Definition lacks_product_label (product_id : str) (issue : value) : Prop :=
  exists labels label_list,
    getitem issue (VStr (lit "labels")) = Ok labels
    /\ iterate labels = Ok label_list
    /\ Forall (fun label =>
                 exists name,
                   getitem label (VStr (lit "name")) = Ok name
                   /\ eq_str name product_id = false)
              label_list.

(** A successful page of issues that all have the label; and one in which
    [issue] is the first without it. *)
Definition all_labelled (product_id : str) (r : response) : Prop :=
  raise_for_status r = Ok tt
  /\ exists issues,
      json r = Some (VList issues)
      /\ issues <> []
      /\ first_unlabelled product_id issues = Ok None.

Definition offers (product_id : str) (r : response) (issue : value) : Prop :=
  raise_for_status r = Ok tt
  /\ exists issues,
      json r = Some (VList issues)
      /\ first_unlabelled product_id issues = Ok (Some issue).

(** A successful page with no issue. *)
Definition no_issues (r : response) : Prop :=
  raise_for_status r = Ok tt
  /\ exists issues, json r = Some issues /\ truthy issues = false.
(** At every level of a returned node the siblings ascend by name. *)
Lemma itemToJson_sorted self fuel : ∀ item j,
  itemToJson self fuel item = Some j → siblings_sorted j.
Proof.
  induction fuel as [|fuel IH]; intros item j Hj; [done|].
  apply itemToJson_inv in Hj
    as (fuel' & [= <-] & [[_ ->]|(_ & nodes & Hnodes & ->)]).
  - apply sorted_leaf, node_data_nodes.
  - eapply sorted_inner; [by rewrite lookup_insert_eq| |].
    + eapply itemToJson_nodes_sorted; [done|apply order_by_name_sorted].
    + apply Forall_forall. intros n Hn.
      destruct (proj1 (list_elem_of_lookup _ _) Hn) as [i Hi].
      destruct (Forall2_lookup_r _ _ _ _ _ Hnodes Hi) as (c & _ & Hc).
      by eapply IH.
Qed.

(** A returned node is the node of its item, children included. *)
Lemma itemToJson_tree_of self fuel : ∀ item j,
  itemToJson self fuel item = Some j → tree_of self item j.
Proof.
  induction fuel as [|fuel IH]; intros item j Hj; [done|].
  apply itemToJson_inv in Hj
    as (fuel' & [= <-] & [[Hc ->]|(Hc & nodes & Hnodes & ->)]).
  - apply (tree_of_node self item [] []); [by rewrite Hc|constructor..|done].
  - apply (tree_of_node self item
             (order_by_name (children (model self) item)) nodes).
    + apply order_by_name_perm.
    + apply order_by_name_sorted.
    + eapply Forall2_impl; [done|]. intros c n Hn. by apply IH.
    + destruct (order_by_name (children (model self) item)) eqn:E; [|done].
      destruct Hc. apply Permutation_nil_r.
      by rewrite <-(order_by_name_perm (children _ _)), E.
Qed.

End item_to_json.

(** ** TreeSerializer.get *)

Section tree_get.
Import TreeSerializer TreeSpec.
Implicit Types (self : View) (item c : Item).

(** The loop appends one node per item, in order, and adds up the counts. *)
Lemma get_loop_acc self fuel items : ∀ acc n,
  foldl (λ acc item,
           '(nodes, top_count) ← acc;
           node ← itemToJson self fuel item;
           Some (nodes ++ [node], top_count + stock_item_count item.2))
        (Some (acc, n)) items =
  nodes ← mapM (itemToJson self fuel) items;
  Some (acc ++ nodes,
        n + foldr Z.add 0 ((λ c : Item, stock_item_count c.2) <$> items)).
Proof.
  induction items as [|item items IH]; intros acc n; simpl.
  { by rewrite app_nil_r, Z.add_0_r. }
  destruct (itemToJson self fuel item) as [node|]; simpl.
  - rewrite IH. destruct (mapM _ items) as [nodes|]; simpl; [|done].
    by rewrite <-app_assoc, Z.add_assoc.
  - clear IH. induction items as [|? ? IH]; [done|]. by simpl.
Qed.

========================================

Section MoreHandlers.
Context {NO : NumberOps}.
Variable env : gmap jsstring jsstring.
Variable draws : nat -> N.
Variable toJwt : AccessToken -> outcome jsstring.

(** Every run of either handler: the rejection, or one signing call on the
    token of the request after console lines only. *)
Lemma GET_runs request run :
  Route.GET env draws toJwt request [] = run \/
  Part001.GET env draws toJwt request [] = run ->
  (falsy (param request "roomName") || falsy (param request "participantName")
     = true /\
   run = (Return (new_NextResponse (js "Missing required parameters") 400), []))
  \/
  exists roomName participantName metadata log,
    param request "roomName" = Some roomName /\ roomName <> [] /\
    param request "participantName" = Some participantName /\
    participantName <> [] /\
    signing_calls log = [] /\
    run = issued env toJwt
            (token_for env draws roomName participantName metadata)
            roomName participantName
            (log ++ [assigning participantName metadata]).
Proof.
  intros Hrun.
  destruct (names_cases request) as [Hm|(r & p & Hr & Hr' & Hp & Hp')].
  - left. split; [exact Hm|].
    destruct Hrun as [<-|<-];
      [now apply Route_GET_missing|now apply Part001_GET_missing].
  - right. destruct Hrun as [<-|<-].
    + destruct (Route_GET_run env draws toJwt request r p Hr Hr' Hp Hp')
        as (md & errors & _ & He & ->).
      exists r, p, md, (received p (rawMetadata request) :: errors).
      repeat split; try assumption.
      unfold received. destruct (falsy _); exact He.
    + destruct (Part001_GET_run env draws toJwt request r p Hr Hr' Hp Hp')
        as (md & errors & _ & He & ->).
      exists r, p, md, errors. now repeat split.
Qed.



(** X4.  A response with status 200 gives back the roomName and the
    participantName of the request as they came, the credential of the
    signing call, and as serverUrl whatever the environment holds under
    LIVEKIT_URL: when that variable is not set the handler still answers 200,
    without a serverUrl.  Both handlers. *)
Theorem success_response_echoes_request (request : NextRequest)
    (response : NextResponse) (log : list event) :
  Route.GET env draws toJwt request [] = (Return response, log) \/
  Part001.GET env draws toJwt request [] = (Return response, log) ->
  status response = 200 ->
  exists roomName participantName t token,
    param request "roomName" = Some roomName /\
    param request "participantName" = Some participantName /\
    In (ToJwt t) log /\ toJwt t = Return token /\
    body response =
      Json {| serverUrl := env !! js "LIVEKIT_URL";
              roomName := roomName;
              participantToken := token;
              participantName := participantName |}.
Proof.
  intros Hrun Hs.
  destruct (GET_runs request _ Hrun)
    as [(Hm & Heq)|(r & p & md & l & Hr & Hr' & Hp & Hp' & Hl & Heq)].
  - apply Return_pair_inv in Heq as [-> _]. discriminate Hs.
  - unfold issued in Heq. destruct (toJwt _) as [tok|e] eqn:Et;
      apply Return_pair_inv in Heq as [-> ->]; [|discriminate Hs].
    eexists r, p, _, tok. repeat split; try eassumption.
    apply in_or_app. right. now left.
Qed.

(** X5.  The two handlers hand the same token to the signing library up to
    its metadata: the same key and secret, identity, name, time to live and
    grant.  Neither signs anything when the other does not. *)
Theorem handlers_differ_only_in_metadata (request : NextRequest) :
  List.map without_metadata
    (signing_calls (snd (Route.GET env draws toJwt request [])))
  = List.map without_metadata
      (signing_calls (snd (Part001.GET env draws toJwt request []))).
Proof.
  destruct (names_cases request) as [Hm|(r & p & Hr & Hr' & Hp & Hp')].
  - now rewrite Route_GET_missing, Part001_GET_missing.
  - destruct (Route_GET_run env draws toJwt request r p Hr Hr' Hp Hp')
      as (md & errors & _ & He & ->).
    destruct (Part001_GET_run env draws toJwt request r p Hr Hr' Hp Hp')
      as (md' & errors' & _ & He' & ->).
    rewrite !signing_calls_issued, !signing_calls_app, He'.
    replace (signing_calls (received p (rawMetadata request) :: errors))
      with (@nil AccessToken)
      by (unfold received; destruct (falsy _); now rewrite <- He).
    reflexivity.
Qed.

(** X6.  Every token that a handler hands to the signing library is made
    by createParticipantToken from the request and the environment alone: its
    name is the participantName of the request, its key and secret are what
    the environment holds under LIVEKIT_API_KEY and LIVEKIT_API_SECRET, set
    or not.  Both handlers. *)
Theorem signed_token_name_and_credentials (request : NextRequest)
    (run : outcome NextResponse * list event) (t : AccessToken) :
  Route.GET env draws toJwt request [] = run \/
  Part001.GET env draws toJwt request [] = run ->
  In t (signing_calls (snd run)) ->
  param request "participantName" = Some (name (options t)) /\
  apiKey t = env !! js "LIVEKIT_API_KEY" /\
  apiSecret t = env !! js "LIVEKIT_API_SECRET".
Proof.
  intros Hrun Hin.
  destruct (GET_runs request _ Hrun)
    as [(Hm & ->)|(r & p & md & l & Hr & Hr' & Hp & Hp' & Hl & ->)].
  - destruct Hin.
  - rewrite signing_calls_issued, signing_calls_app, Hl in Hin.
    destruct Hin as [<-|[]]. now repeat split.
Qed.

========================================

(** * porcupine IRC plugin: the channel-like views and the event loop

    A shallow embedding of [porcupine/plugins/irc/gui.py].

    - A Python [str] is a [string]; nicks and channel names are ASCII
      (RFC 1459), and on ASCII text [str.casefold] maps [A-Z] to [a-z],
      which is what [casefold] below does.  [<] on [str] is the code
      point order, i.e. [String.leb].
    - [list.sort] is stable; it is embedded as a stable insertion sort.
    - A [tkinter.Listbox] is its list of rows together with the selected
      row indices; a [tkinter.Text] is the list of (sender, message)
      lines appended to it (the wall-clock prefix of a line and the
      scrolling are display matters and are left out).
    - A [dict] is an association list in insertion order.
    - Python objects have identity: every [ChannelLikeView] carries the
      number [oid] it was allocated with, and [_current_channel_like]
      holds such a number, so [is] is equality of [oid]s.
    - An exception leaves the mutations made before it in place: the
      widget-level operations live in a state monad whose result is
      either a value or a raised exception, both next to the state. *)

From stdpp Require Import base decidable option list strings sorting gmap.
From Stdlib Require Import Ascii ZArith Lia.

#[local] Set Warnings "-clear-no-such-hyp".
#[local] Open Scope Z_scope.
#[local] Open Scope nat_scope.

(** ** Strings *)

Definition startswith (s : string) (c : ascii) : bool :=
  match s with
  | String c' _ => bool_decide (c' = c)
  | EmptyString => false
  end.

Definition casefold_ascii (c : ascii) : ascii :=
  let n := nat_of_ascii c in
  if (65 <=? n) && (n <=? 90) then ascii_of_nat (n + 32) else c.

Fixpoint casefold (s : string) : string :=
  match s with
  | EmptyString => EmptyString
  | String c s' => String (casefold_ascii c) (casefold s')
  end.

========================================

Work request
List the lines of the material in which the word "EmptyString" occurs.

Output
  | EmptyString => false
  | EmptyString => EmptyString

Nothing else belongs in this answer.